When altitude is increased, air density decreases. With lower air density, air molecules are further apart from each other, which will lead to declines in performance of combustion engines. Electric-powered aircraft will not see losses of power output at high altitude, but rather aerodynamic losses as propellers work harder to propel the same amount of air as at ground level. However, cooling capacity will decline on both combustion and electric motors at high altitude due to the lower density of air. This phenomenon is why the operating limit of helicopters is constrained, as propeller thrust returns to a value of 0 when the air becomes too thin at high altitude. This makes high altitude airports significantly more dangerous than airports at sea level.

==== Temperature ====
Temperature has significant effects on the maximum power available and the operational efficiency of an aircraft engine. This applies for combustion and electrical engines. Pilots account for the ambient temperature on the day of a flight in order to calculate the takeoff distance required. Extreme heat or cold temperatures are performance limitations for aircraft engines.
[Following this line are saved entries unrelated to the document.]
(** * Rule tools: extraction, bundling, diffing and validation of rule documents

    A shallow embedding of the Python tools under [rules/tools]:
    [extract-rule-section.py] (class [RuleExtractor]), [rule-bundler.py]
    (class [RuleBundler]), [rule-diff.py] (class [RuleDiffer]) and
    [validate-rule.py] (class [RuleValidator]).

    Text is a list of 8-bit characters.  The Python string methods used by
    the tools ([strip], [lower], [upper], [split], [find], [in]) are
    modelled exactly on ASCII text, which is what rule documents, section
    names and the tools' keyword tables consist of; characters above 127
    are carried through unchanged (no case, not white space). *)

From Stdlib Require Import Ascii String ZArith QArith Lia DecimalString DecimalNat.
From stdpp Require Import gmap strings list fin_maps sorting.

Set Warnings "-register-all".

Close Scope Q_scope.
Local Open Scope nat_scope.
Local Open Scope list_scope.

(** ** Python strings *)

Module Text.

Definition str := list ascii.

(** A literal of the source. *)
Definition lit (s : string) : str := list_ascii_of_string s.

Definition nl : ascii := "010"%char.

(** The double quote. *)
Definition dquote : ascii := "034"%char.

(** [unlines] writes a document line by line, every line ended by a
    newline. *)
Definition unlines (ls : list string) : str :=
  concat (map (fun l => lit l ++ [nl]) ls).

Definition code (c : ascii) : nat := nat_of_ascii c.

(** [str.isspace] on one character. *)
Definition is_space (c : ascii) : bool :=
  let n := code c in
  ((9 <=? n) && (n <=? 13)) || ((28 <=? n) && (n <=? 32)).

Definition is_digit (c : ascii) : bool :=
  let n := code c in (48 <=? n) && (n <=? 57).

Definition is_upper (c : ascii) : bool :=
  let n := code c in (65 <=? n) && (n <=? 90).

Definition is_lower (c : ascii) : bool :=
  let n := code c in (97 <=? n) && (n <=? 122).

(** The class [\w] of the [re] module. *)
Definition is_word (c : ascii) : bool :=
  is_digit c || is_upper c || is_lower c || Ascii.eqb c "_".

Definition lower_char (c : ascii) : ascii :=
  if is_upper c then ascii_of_nat (code c + 32) else c.

Definition upper_char (c : ascii) : ascii :=
  if is_lower c then ascii_of_nat (code c - 32) else c.

Definition lower (s : str) : str := map lower_char s.
Definition upper (s : str) : str := map upper_char s.

(** [s.replace(a, b)] for single characters [a] and [b]. *)
Definition replace_char (a b : ascii) (s : str) : str :=
  map (fun c => if Ascii.eqb c a then b else c) s.

Fixpoint lstrip (s : str) : str :=
  match s with
  | c :: s' => if is_space c then lstrip s' else s
  | [] => []
  end.

Definition rstrip (s : str) : str := rev (lstrip (rev s)).

Definition strip (s : str) : str := rstrip (lstrip s).

(** [s.startswith(p)], also the test that a literal pattern matches at
    the current position. *)
Fixpoint starts_with (p s : str) : bool :=
  match p, s with
  | [], _ => true
  | a :: p', b :: s' => Ascii.eqb a b && starts_with p' s'
  | _ :: _, [] => false
  end.

(** [s.find(p)]: offset of the first occurrence. *)
Fixpoint find (p s : str) : option nat :=
  if starts_with p s then Some 0
  else match s with
       | [] => None
       | _ :: s' => S <$> find p s'
       end.

(** [p in s]. *)
Definition contains (p s : str) : bool :=
  match find p s with Some _ => true | None => false end.

(** [p] occurs somewhere in [s]. *)
Definition occurs (p s : str) : Prop := exists a b, s = a ++ p ++ b.

(** [sep.join(l)]. *)
Fixpoint join (sep : str) (l : list str) : str :=
  match l with
  | [] => []
  | [x] => x
  | x :: l' => x ++ sep ++ join sep l'
  end.

(** The maximal runs of the characters that satisfy [keep]: the words of
    [s.split()] for [keep c = negb (is_space c)], the matches of [\w+] for
    [keep = is_word].  [cur] holds the run being read, in reverse. *)
Definition close_run (cur : str) : list str :=
  match cur with [] => [] | _ => [rev cur] end.

Fixpoint runs (keep : ascii -> bool) (cur : str) (s : str) : list str :=
  match s with
  | [] => close_run cur
  | c :: s' =>
      if keep c then runs keep (c :: cur) s'
      else close_run cur ++ runs keep [] s'
  end.

(** [s.split()]. *)
Definition split (s : str) : list str :=
  runs (fun c => negb (is_space c)) [] s.

(** [s.replace(old, new)] for a non-empty [old]: the occurrences are
    replaced from left to right and do not overlap.  [skip] counts the
    characters of the current occurrence that are still to be passed. *)
Fixpoint replace_from (old new : str) (skip : nat) (s : str) : str :=
  match s with
  | [] => []
  | c :: s' =>
      match skip with
      | S k => replace_from old new k s'
      | 0 =>
          if starts_with old s
          then new ++ replace_from old new (length old - 1) s'
          else c :: replace_from old new 0 s'
      end
  end.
An aircraft flying at a constant altitude with an ambient air temperature of 20 °C would experience more favourable performance than flying with an ambient air temperature of 40 °C. With cold temperatures, air is denser and a larger mass of air/fuel mixture is combusted, leading to higher efficiency and greater power.

==== Humidity ====
Humidity affects the mass of oxygen in each unit of volume of air in the atmosphere, reducing the burn rate and increasing the combustion time of fuel in a combustion engine which will reduce thermal efficiency. Minimal losses of power occur where the energy of the engine's combustion heat the moisture in the engine. For electrical components found within electric motors, excess moisture is capable of damaging circuits and electrical systems. In reality, air is never fully dry, or without moisture in the atmosphere. Even when air is considered dry, it retains a moisture content of around 5%.

==== Weather ====
Weather has significant impacts the performance of an engine, and also the propensity to cause engine malfunction or failure. Winds are both beneficial and unfavourable depending on the direction of the wind and the heading of the aircraft. A significant weakness of many aircraft is their use of propellers or turbines in their engines. This is because any particulates that enter the engine other than air may cause damage. An example of this is hail, when precipitation freezes. If the hail is severe enough, engine inlet guide vanes or compressor blades can bend or break under impact. Volcanic ash ejected into the atmosphere due to a volcanic eruption is another example of reduced engine performance due to weather. Particles of volcanic ash are abrasive at high speed, leading to abrasion on compressor fan blades. The glass-like silicate compound found in volcanic ash has a lower melting point than the combustion temperature of fuel and air in a jet engine. When ingested into the engine, the material melts and deposits in cooler areas of the engine, leading to compressor stall and thrust loss.